Select every line containing the word "fuel" from the material, and copy those lines.

DATASET RECORDS
'''
(* ===== verification/DeliveryProps.v ===== *)
(** What ordered delivery guarantees, in every state a download passes through. *)

From Stdlib Require Import Init.Byte Sorted.
From S2P Require Import Prelude AwsCommon PriorityQueue Tracking Delivery DeliveryInv DeliveryOrder DeliveryEvent.

Section properties.
Context `{Q1 : !AwsPriorityQueue s3_request part_number} `{!AwsPriorityQueueLaws s3_request part_number Q1}.
Context `{Q2 : !AwsPriorityQueue delivery_tracking_record track_part_number}.
Context `{M : !AwsMath} `{!AwsMathLaws M}.
Context (accept : list (Z * list byte) → Z → list byte → option aws_error).
Context (checksum_update : list byte → list byte → option aws_error).
Context (c : delivery_config) (n w : Z).

(** An ordered download of [n] parts, with an initial window of [w] bytes. *)
Record download_ok : Prop := {
  download_ordered : out_of_order_delivery c = false;
  download_sink base origin resolved : sink c = RecvFile base origin resolved → uint 64 base ∧ uint 64 origin;
  download_parts : 1 ≤ n < 2 ^ 32 - 8;
  download_window : uint 64 w;
}.

Notation reachable := (reachable c n accept checksum_update w).

Lemma download_inv d : download_ok → reachable d → inv c n d.
Proof. intros [Ho Hs Hn Hw] Hd. by eapply reachable_inv. Qed.

(** C4: In ordered delivery (to a callback, a buffer, or a file with out-of-order delivery
    turned off) of a download of less than 2^32 - 8 parts, what the sink has accepted is
    always a prefix of the bodies of parts 1, 2, 3, ... in this order, in chunks that lie end to end in the object: no byte is skipped, repeated
    or swapped, whatever the order in which parts arrive, threads interleave and the
    window opens. *)
Theorem delivery_in_order d : download_ok → reachable d →
  part_number <$> streamed d = seqZ 1 (Z.of_nat (length (streamed d))) ∧
  sunk_bytes d `prefix_of` streamed_bytes d ∧ contiguous (sunk d) ∧
  (clean d → sunk_bytes d ++ concat (rest <$> waiting d) = streamed_bytes d).
Proof.
  intros Hok Hd. apply download_inv in Hd as [_ Hord [] _ _ _ _]; [|done].
  rewrite (streamed_len _ _ Hord). split_and!; [apply (order_streamed _ _ Hord)|done..].
Qed.

(** In ordered delivery with read backpressure, a body callback never receives more bytes
    than the flow-control window has ever allowed. *)
Theorem window_bounds_delivery d : download_ok → reachable d → throttled c = true →
  body_len (sunk_bytes d) ≤ read_window_running_total d.
Proof.
  intros Hok Hd Hth. apply download_inv in Hd as [[] _ _ _ _ _ _]; [|done].
  specialize (flow_bytes Hth). specialize (flow_sunk Hth). lia.
Qed.

(** The event delivery task stops at none of its assertions: its first critical
    section, each event and its last critical section return. *)
Theorem delivery_never_aborts d : download_ok → reachable d →
  match task d with
  | None => ∃ d', task_begin d = Ok d'
  | Some _ =>
      match io_event_delivery_array d with
      | _ :: _ => ∃ d', task_event accept checksum_update c d = Ok d'
      | [] => ∃ d', task_end c d = Ok d'
      end
  end.
Proof.
  intros Hok Hd. pose proof (download_inv d Hok Hd) as Hinv. destruct Hok as [Ho Hs _ _].
  destruct (task d) as [t|] eqn:Ht; [destruct (io_event_delivery_array d) as [|ev evs] eqn:Hio|].
  - destruct (inv_end c n Ho d Hinv) as (d' & ? & _); [by rewrite Ht|done|by exists d'].
  - destruct (inv_event c n accept checksum_update Ho Hs d Hinv) as (d' & ? & _);
      [by rewrite Ht|by rewrite Hio|by exists d'].
  - destruct (inv_begin c n d Hinv Ht) as (d' & ? & _). by exists d'.
Qed.

(** C6: In ordered delivery the check before success is exact.  While no part was given up, it passes only
    when all [n] parts were streamed and every byte of them reached the sink; and when
    all of them are counted as delivered, it passes. *)
Theorem validated_download_complete d : download_ok → reachable d → clean d →
  (aws_s3_meta_request_validate_parts_delivered_synced (mask d) = Success tt →
   part_number <$> streamed d = seqZ 1 n ∧ sunk_bytes d = streamed_bytes d) ∧
  (task d = None → num_parts_delivery_completed d = n →
   aws_s3_meta_request_validate_parts_delivered_synced (mask d) = Success tt).
Proof.
  intros Hok Hd Hc. pose proof (download_inv d Hok Hd) as Hinv. destruct (Hinv) as [_ Hord Hcont Hcount Hmask _ _].
  pose proof (order_next _ _ Hord). pose proof (streamed_len _ _ Hord).
  pose proof (masks_ok _ _ Hmask) as Hm. assert (1 ≤ n) by (destruct Hm; lia).
  rewrite (validate_all n) by done. split.
  - intros Hall. destruct (masks_marked _ _ Hmask n) as [Hn _]; [lia|apply Hall; lia|].
    split; [rewrite (order_streamed _ _ Hord); f_equal; lia|].
    rewrite <-(content_all _ _ Hcont Hc).
    destruct (waiting d) as [|p l] eqn:Hw; [by rewrite app_nil_r|exfalso].
    assert (part_number p.1 ∈ waiting_parts d) as Hp by (unfold waiting_parts; rewrite Hw; left).
    pose proof (waiting_parts_pos c n d Hinv _ Hp).
    destruct (masks_marked _ _ Hmask (part_number p.1)) as [_ Hnot]; [lia|apply Hall; lia|].
    apply Hnot, elem_of_app. by right.
  - intros Ht Hdone k Hk. destruct Hcount as [Hsent Hcount _]. unfold task_parts in Hcount. rewrite Ht in Hcount.
    assert (waiting d = []) as Hw by (apply length_zero_iff_nil; lia).
    destruct (masks_all _ _ Hmask k Hc) as [?|Hin]; [lia|done|].
    unfold task_completed, waiting_parts in Hin. rewrite Ht, Hw in Hin. by apply not_elem_of_nil in Hin.
Qed.

(** A download to a file writes its chunks end to end in the file too, each at the
    base offset plus its distance from the start of the requested range, without
    wrapping around. *)
Theorem file_written_contiguously d base origin resolved : download_ok → reachable d →
  sink c = RecvFile base origin resolved →
  contiguous (file_writes d) ∧ (file_writes d).*2 = (sunk d).*2 ∧
  (file_writes d).*1 = (λ start, base + (start - origin)) <$> (sunk d).*1 ∧
  Forall (λ offset, base ≤ offset ≤ U64_MAX) (file_writes d).*1.
Proof.
  intros Hok Hd Hs. apply download_inv in Hd as [_ _ [] _ _ _ _]; [|done]. rewrite Hs in content_files.
  specialize (content_offsets _ _ _ Hs). rewrite content_files. split_and!.
  - clear -content_chunks. induction (sunk d) as [|[s b] l IH]; [done|]. destruct l as [|[s' b'] l]; [done|].
    destruct content_chunks as [-> Hl]. simpl. split; [lia|]. by apply IH.
  - by rewrite <-list_fmap_compose.
  - by rewrite <-!list_fmap_compose.
  - rewrite <-list_fmap_compose, Forall_fmap. eapply list.Forall_impl; [exact content_offsets|].
    intros [s b]; simpl. lia.
Qed.

(** While no part was given up, a whole-object checksum that needs its bytes in order
    has been fed exactly the bytes the sink has accepted. *)
Theorem checksum_covers_delivery d : download_ok → reachable d → clean d → feeds_running_checksum c = true →
  running_sum d = sunk_bytes d.
Proof. intros Hok Hd Hc Hf. apply download_inv in Hd as [_ _ [] _ _ _ _]; [|done]. auto. Qed.

(** Queued events of a download with no result are delivered without further help:
    the delivery task is scheduled, unless backpressure applies and the window is used up. *)
Theorem delivery_scheduled d : download_ok → reachable d →
  event_delivery_array d ≠ [] → finish_result d = None →
  (throttled c = true → num_bytes_delivery_completed d < read_window_running_total d) →
  event_delivery_task_scheduled d = true.
Proof.
  intros Hok Hd Harr Hf Hw. apply download_inv in Hd as [_ _ _ _ _ _ Hs]; [|done].
  destruct (Hs Harr) as [?|[?|[Hth ?]]]; [done..|]. specialize (Hw Hth). lia.
Qed.

(** Between runs of the delivery task the counters are exact: the parts sent and not
    completed are those that wait, and the reported prefix is the number of bytes the
    sink has accepted. *)
Theorem delivery_accounting d : download_ok → reachable d → task d = None →
  num_parts_delivery_sent d = Z.of_nat (length (streamed d)) ∧
  num_parts_delivery_sent d - num_parts_delivery_completed d = Z.of_nat (length (waiting d)) ∧
  num_bytes_delivered (prefix d) mod 2 ^ 64 = body_len (sunk_bytes d) mod 2 ^ 64 ∧
  num_bytes_delivered_total (prefix d) mod 2 ^ 64 = body_len (sunk_bytes d) mod 2 ^ 64.
Proof.
  intros Hok Hd Ht. apply download_inv in Hd as [_ _ _ [] _ [H1 H2] _]; [|done].
  unfold task_parts, task_bytes in *. rewrite Ht, ?Z.add_0_r in *. split_and!; [done|lia|done..].
Qed.

(** * A used-up window *)

(** Steps that leave the window as it is. *)
Definition quiet_step (d d' : delivery) : Prop :=
  step accept checksum_update c n d d' ∧ read_window_running_total d' = read_window_running_total d.

(** A body that waits while the window is used up. *)
Definition stalled (p : s3_request * Z) (d : delivery) : Prop :=
  num_bytes_delivery_completed d = read_window_running_total d ∧ p ∈ waiting d.

Lemma stalled_stream p fuel d : stalled p d → stalled p (stream_ready fuel d).
Proof.
  revert d. induction fuel as [|fuel IH]; intros d Hd; [done|]. cbn [stream_ready].
  pose proof (pop_next_cases d) as Hpop.
  destruct (s_s3_meta_request_body_streaming_pop_next_synced d) as [[r d1]|]; [|done].
  destruct Hpop as (_ & q & _ & ->). apply IH. rewrite add_event_Some. destruct Hd as [Hw Hp].
  split; [done|]. change (p ∈ waiting (popped d q r)). rewrite waiting_popped, elem_of_app. by left.
Qed.

Lemma stalled_event p d d' : download_ok → inv c n d → throttled c = true → response_body p.1 ≠ [] → stalled p d →
  task d ≠ None → io_event_delivery_array d ≠ [] →
  task_event accept checksum_update c d = Ok d' → stalled p d'.
Proof.
  intros [Ho Hs _ _] Hinv Hth Hbody [Hw Hp] Ht He Hev.
  destruct (task d) as [t|] eqn:Htask; [|done]. destruct (io_event_delivery_array d) as [|ev evs] eqn:Hio; [done|].
  destruct (flow_task _ _ _ (inv_flow _ _ _ Hinv) t Htask) as [_ Hallow]. specialize (Hallow Hth).
  destruct (task_event_spec c n accept checksum_update Ho Hs d t ev evs Hinv Htask Hio) as (d1 & t' & Hev' & Hres).
  rewrite Hev' in Hev. apply Ok_inj in Hev as <-. rewrite (waiting_before d t ev evs Htask Hio) in Hp.
  unfold stalled, waiting. rewrite (undelivered_after c d t ev evs d1 t' Hres).
  destruct Hres as [Hev|r -> Hr|r k -> Hr _ Ha|r k m next sum e al -> Hm Hm2
    |r k body files window sched al t1 m start -> Hm _ Hm2]; simpl.
  - split; [done|]. rewrite bodies_app. unfold bodies at 2 in Hp. simpl in Hp. by rewrite Hev in Hp.
  - split; [done|]. rewrite bodies_app.
    replace (incomplete_deliver_events (part_delivered t r 0)) with (incomplete_deliver_events t)
      by (unfold part_delivered; simpl; by destruct (error_code t)).
    revert Hp. simpl. rewrite !elem_of_app, elem_of_cons. intros [?|[->|?]]; [by left|by simpl in Hbody|by right].
  - split; [done|]. by rewrite reverse_cons, !bodies_app, <-app_assoc, <-bodies_app.
  - specialize (Hm2 Hth). lia.
  - specialize (Hm2 Hth). lia.
Qed.

Lemma stalled_step p d d' : download_ok → inv c n d → throttled c = true → response_body p.1 ≠ [] →
  stalled p d → quiet_step d d' → stalled p d'.
Proof.
  intros Hok Hinv Hth Hbody Hst [Hstep Hwin]. pose proof (download_ordered Hok) as Ho.
  destruct Hstep as [r Hr _ _| |d' [b Hb|e|b|Htel|d0 Hs Ht He|d0 Ht Hio He|d0 Ht Hio He]].
  - unfold aws_s3_meta_request_stream_response_body_synced. rewrite Ho. apply stalled_stream.
    unfold s_s3_meta_request_body_streaming_push_synced. by destruct (aws_priority_queue_push _ _).
  - unfold aws_s3_meta_request_set_success_synced. by destruct (finish_result d).
  - destruct (increment_read_window_spec c d b Hb) as (w' & s & Heq & _);
      [apply (flow_window _ _ _ (inv_flow _ _ _ Hinv))|].
    rewrite Heq in *. simpl in Hwin. destruct Hst. by split; simpl; rewrite ?Hwin.
  - unfold aws_s3_meta_request_set_fail_synced. by destruct (finish_result d).
  - destruct Hst. rewrite add_event_Some. split; [done|]. rewrite waiting_add. apply elem_of_app. by left.
  - destruct Hst. rewrite add_event_Some. split; [done|]. rewrite waiting_add. apply elem_of_app. by left.
  - destruct Hst as [Hw Hp]. unfold task_begin in He.
    rewrite (flow_idle _ _ _ (inv_flow _ _ _ Hinv) Ht), bool_decide_true in He by done.
    apply Ok_inj in He as <-. split; [done|].
    unfold waiting, undelivered in *. rewrite Ht, (flow_idle _ _ _ (inv_flow _ _ _ Hinv) Ht) in Hp.
    simpl in *. by rewrite app_nil_r.
  - by eapply stalled_event.
  - destruct (task d) as [t|] eqn:Htask; [|done].
    destruct (task_end_spec c n Ho d t Hinv Htask) as (s & m & He' & _). rewrite He' in He. apply Ok_inj in He as <-.
    destruct Hst as [Hw Hp]. split; [done|]. change (p ∈ waiting (ended d t (failed_with d (error_code t)) s m)).
    by rewrite (waiting_ended d t _ s m Htask Hio).
Qed.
'''
SOLUTION FOR THIS TASK
Lemma stalled_stream p fuel d : stalled p d → stalled p (stream_ready fuel d).
  revert d. induction fuel as [|fuel IH]; intros d Hd; [done|]. cbn [stream_ready].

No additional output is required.